§ Exercise aim
When the line with "JPEG); simpl; repeat eexists]" appears below, start repeating lines exactly, and keep going through the line with "Basis); simpl; repeat eexists]"; add nothing outside that span.

§ Records shown
(** The entry [e] takes its source from the variant [v] of [image]: the
    buffer view of [v] if it has one, in the place of the one of the
    image, whose uri stays; else the uri of [v] in the place of the one of
    the image, whose buffer view stays. *)
Definition takes_source (e : GltfImageCacheResource) (image : Image.t)
    (v : Variant.t) : Prop :=
  match Variant.bufferView v with
  | Some id => _bufferViewId e = Some id /\ _uri e = Image.uri image
  | None => _bufferViewId e = Image.bufferView image /\ _uri e = Variant.uri v
  end.

(** ** Sample data *)

Module Sample.

Definition from_uri (u : string) : Variant.t :=
  {| Variant.bufferView := None; Variant.uri := Some u |}.

Definition variantA := from_uri "wood.crn".
Definition variantB := from_uri "wood-s3tc.ktx".
Definition variantC := from_uri "wood-pvrtc.ktx".
Definition variantD := from_uri "wood-etc1.ktx".

Definition four_tiles : CompressedImage3DTiles.t :=
  {| CompressedImage3DTiles.crunch := Some variantA;
     CompressedImage3DTiles.s3tc := Some variantB;
     CompressedImage3DTiles.pvrtc1 := Some variantC;
     CompressedImage3DTiles.etc1 := Some variantD |}.

Definition four_variants : Extras.t :=
  {| Extras.compressedImage3DTiles := Some four_tiles |}.

(** An external image with the four variants. *)
Definition external_image : Image.t :=
  {| Image.bufferView := None; Image.uri := Some "wood.png";
     Image.extras := Some four_variants |}.

(** An embedded image whose only variant is external. *)
Definition embedded_image : Image.t :=
  {| Image.bufferView := Some 3; Image.uri := None;
     Image.extras :=
       Some {| Extras.compressedImage3DTiles :=
                 Some {| CompressedImage3DTiles.crunch := Some variantA;
                         CompressedImage3DTiles.s3tc := None;
                         CompressedImage3DTiles.pvrtc1 := None;
                         CompressedImage3DTiles.etc1 := None |} |} |}.

(** An embedded image without variants. *)
Definition plain_image : Image.t :=
  {| Image.bufferView := Some 5; Image.uri := None; Image.extras := None |}.

(** An external image whose crunch variant has a buffer view and a uri,
    and whose pvrtc variant has a buffer view. *)
Definition packed_image : Image.t :=
  {| Image.bufferView := None; Image.uri := Some "wood.png";
     Image.extras :=
       Some {| Extras.compressedImage3DTiles :=
                 Some {| CompressedImage3DTiles.crunch :=
                           Some {| Variant.bufferView := Some 7;
                                   Variant.uri := Some "wood.crn" |};
                         CompressedImage3DTiles.s3tc := Some variantB;
                         CompressedImage3DTiles.pvrtc1 :=
                           Some {| Variant.bufferView := Some 9;
                                   Variant.uri := None |};
                         CompressedImage3DTiles.etc1 := Some variantD |} |} |}.

Definition model : Gltf.t :=
  {| Gltf.images := [external_image; embedded_image; plain_image; packed_image] |}.

(** Support for s3tc and pvrtc only. *)
Definition s3tc_and_pvrtc : SupportedImageFormats.t :=
  {| SupportedImageFormats.webp := false; SupportedImageFormats.s3tc := true;
     SupportedImageFormats.pvrtc := true; SupportedImageFormats.etc1 := false |}.

Definition folder : BaseResource :=
  {| base := {| url := "https://example.com/model/" |};
     getDerivedResource := fun uri =>
       {| url := ("https://example.com/model/" ++ to_string uri)%string |} |}.

Definition options (imageId : nat) : Options :=
  {| gltf := model; imageId := imageId;
     gltfResource := {| url := "https://example.com/model/model.gltf" |};
     baseResource := folder;
     supportedImageFormats := s3tc_and_pvrtc;
     cacheKey := "image:model.gltf" |}.

(** The entries of the three images, as the constructor leaves them. *)
Definition entry (imageId : nat) (bufferViewId : option nat)
    (uri : option string) : GltfImageCacheResource :=
  {| _gltfResource := {| url := "https://example.com/model/model.gltf" |};
     _baseResource := folder;
     _gltf := Some model;
     _bufferViewId := bufferViewId;
     _uri := uri;
     _cacheKey := "image:model.gltf";
     _bufferViewCacheResource := None;
     _image := None;
     _state := UNLOADED;
     _promise := Pending |}.

(** Support for pvrtc and etc1 only. *)
Definition pvrtc_and_etc1 : SupportedImageFormats.t :=
  {| SupportedImageFormats.webp := true; SupportedImageFormats.s3tc := false;
     SupportedImageFormats.pvrtc := true; SupportedImageFormats.etc1 := true |}.

Definition options_pvrtc (imageId : nat) : Options :=
  {| gltf := model; imageId := imageId;
     gltfResource := {| url := "https://example.com/model/model.gltf" |};
     baseResource := folder;
     supportedImageFormats := pvrtc_and_etc1;
     cacheKey := "image:model.gltf" |}.

Definition external_entry := entry 0 None (Some "wood.crn").
Definition packed_entry := entry 3 (Some 7) (Some "wood.png").
Definition packed_pvrtc_entry := entry 3 (Some 9) (Some "wood.png").
Definition embedded_entry := entry 1 (Some 3) (Some "wood.crn").
Definition plain_entry := entry 2 (Some 5) None.

End Sample.

(** ** The accessors of the entry *)

Module Getter.

(** [promise]: the promise of the deferred. *)
Definition promise (e : GltfImageCacheResource) : Deferred := _promise e.

(** [cacheKey] *)
Definition cacheKey (e : GltfImageCacheResource) : string := _cacheKey e.

(** [image] *)
Definition image (e : GltfImageCacheResource) : option DecodedImage := _image e.

End Getter.

(** ** Vocabulary for the properties of the runs *)

(** Which collaborator a call goes to. *)
Inductive Decoder : Type := KTX_decoder | CRN_decoder | Raster_decoder | Image_fetch.

Definition decoder_of {R} (call : DecoderCall R) : Decoder :=
  match call with
  | loadKTX_typedArray _ | loadKTX_resource _ => KTX_decoder
  | loadCRN_typedArray _ | loadCRN_resource _ => CRN_decoder
  | loadImageFromTypedArray _ _ _ => Raster_decoder
  | fetchImage _ => Image_fetch
  end.

(** The call that the inline path makes for bytes with the signature of
    the format [f]. *)
Definition inline_call {R} (f : Sniff.ImageFormat) (typedArray : TypedArray.t)
  : DecoderCall R :=
  match f with
  | Sniff.KTX => loadKTX_typedArray typedArray
  | Sniff.CRN => loadCRN_typedArray typedArray
  | _ => loadImageFromTypedArray typedArray (Sniff.mime f) false
  end.

(** The entry holds nothing that [unload] frees, its image apart. *)
Definition freed (e : GltfImageCacheResource) : Prop :=
  _bufferViewCacheResource e = None /\ _uri e = None /\ _gltf e = None.

(** What the owner of an entry can rely on between two events. *)
Definition coherent (e : GltfImageCacheResource) : Prop :=
  (_state e = READY -> _image e <> None) /\
  (_image e <> None -> (_state e = READY \/ _state e = LOADING)) /\
  ((_state e = READY \/ _state e = FAILED) -> freed e).

(** What the observers of the deferred find when it is settled. *)
Definition published (f : Effect) : Prop :=
  match f with
  | Promise_resolve e => _state e = READY /\ _image e <> None /\ freed e
  | Promise_reject e _ => _state e = FAILED /\ cleaned e
  | _ => True
  end.

(** The calls of [load] in a list of events. *)
Definition count_loads (evs : list Event) : nat :=
  length (List.filter is_load evs).

(** The token [t] was handed out and the entry lost it: it does not hold
    it and has not given it back. *)
Definition leaked (t : nat) (w : World) : Prop :=
  t < nextToken w /\
  (t ∉ released (trace w)) /\
  _bufferViewCacheResource (self w) <> Some {| token := t |}.

(** The calls of [resolve] and [reject] in a trace. *)
Definition is_settle (f : Effect) : bool :=
  match f with
  | Promise_resolve _ | Promise_reject _ _ => true
  | _ => false
  end.

Definition attempts (tr : list Effect) : nat :=
  length (List.filter is_settle tr).

(** An entry that was not loaded yet. *)
Definition untouched (w : World) : Prop :=
  tasks w = [] /\ trace w = [] /\
  _state (self w) = UNLOADED /\ _promise (self w) = Pending /\
  _image (self w) = None /\ _bufferViewCacheResource (self w) = None.

(** An entry on the uri path that has not called the cache. *)
Definition cache_free (w : World) : Prop :=
  _bufferViewId (self w) = None /\
  _bufferViewCacheResource (self w) = None /\
  Forall quiet (trace w).

(** * Properties *)

(** ** Format sniffing *)

Section SniffFacts.
Import TypedArray Sniff.
Local Open Scope Z_scope.

Lemma at_eq_cons_0 (x v : Z) (l : list Z) : at_eq (x :: l) 0 v = Z.eqb x v.
Proof. reflexivity. Qed.

Lemma at_eq_cons_S (x v : Z) (l : list Z) (i : nat) :
  at_eq (x :: l) (S i) v = at_eq l i v.
Proof. reflexivity. Qed.

(** A byte sequence of at least twelve bytes, spelled out. *)
Lemma twelve_bytes (l : list Z) :
  (12 <= length l)%nat ->
  exists b0 b1 b2 b3 b4 b5 b6 b7 b8 b9 b10 b11 rest,
    l = b0 :: b1 :: b2 :: b3 :: b4 :: b5 :: b6 :: b7 ::
        b8 :: b9 :: b10 :: b11 :: rest.
Proof.
  intros H.
  do 12 (destruct l as [|? l]; [simpl in H; lia|]).
  repeat eexists.
Qed.

(** The signature decides the result, whatever the length. *)
Lemma sniff_has_header (f : ImageFormat) (bytes : list Z) :
  has_header f bytes -> getMimeTypeFromTypedArray bytes = Normal (mime f).
Proof.
  destruct f; simpl; intros H;
    repeat match type of H with
           | exists _, _ => destruct H as [? H]
           end;
    subst bytes; reflexivity.
Qed.

Ltac refute_with Hno :=
  first [ solve [apply (Hno BMP); simpl; repeat eexists]
        | solve [apply (Hno GIF); simpl; repeat eexists]
        | solve [apply (Hno JPEG); simpl; repeat eexists]
        | solve [apply (Hno PNG); simpl; repeat eexists]
        | solve [apply (Hno KTX); simpl; repeat eexists]
        | solve [apply (Hno CRN); simpl; repeat eexists]
        | solve [apply (Hno Basis); simpl; repeat eexists]
        | solve [apply (Hno WebP); simpl; repeat eexists] ].

Lemma sniff_no_header (bytes : list Z) :
  (12 <= length bytes)%nat ->
  (forall f, ~ has_header f bytes) ->
  getMimeTypeFromTypedArray bytes
  = Throw (RuntimeError "Image data does not have valid header").
Proof.
  intros Hlen Hno.
  destruct (twelve_bytes bytes Hlen)
    as (b0 & b1 & b2 & b3 & b4 & b5 & b6 & b7 & b8 & b9 & b10 & b11 & rest & ->).
  unfold getMimeTypeFromTypedArray, subarray.
  cbn [take drop Nat.sub].
  rewrite ?at_eq_cons_S, ?at_eq_cons_0.
  repeat match goal with
  | |- context [Z.eqb ?a ?b] =>
      destruct (Z.eqb_spec a b) as [Heq|?];
      [try discriminate Heq; subst|]; cbn [andb]
  end;
  first [ reflexivity | exfalso; refute_with Hno ].
Qed.

(** Whatever the sniffer returns is one of the eight tags. *)
Lemma sniff_recognized (bytes : list Z) (m : string) :
  getMimeTypeFromTypedArray bytes = Normal m -> exists f, m = mime f.
Proof.
  unfold getMimeTypeFromTypedArray.
  repeat match goal with
  | |- context [if ?c then _ else _] => destruct c
  end; intros [= <-];
  first [ by exists BMP | by exists GIF | by exists JPEG | by exists PNG
        | by exists KTX | by exists CRN | by exists Basis | by exists WebP ].
Qed.

End SniffFacts.

(** C6. On every byte sequence of at least twelve bytes,
    [getMimeTypeFromTypedArray] returns the tag of the format whose
    signature the sequence starts with: 42 49 for BMP, 47 49 for GIF,
    FF D8 for JPEG, 89 50 for PNG, AB 4B for KTX, 48 78 for CRN, 73 42 for
    Basis, and "RIFF" at 0 with "WEBP" at 8 for WebP; when the sequence
    starts with none of them it throws the error whose message says that
    the image data does not have a valid header. *)
Theorem sniff_table (typedArray : list Z) :
  12 <= length typedArray ->
  (forall f, Sniff.has_header f typedArray ->
     Sniff.getMimeTypeFromTypedArray typedArray = Normal (Sniff.mime f)) /\
  ((forall f, ~ Sniff.has_header f typedArray) ->
     Sniff.getMimeTypeFromTypedArray typedArray
     = Throw (RuntimeError "Image data does not have valid header")).
Proof.
  intros Hlen; split.
  - intros f; apply sniff_has_header.
  - apply sniff_no_header, Hlen.
Qed.

Lemma sniff_table_witness :
  12 <= length Sniff.png_header /\
  Sniff.getMimeTypeFromTypedArray Sniff.png_header = Normal "image/png".
Proof.
  assert (Hlen : 12 <= length Sniff.png_header) by (simpl; lia).
  split; [exact Hlen|].
  apply (proj1 (sniff_table Sniff.png_header Hlen) Sniff.PNG).
  simpl. eexists. reflexivity.
Defined.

§ Exercise output
        | solve [apply (Hno JPEG); simpl; repeat eexists]
        | solve [apply (Hno PNG); simpl; repeat eexists]
        | solve [apply (Hno KTX); simpl; repeat eexists]
        | solve [apply (Hno CRN); simpl; repeat eexists]
        | solve [apply (Hno Basis); simpl; repeat eexists]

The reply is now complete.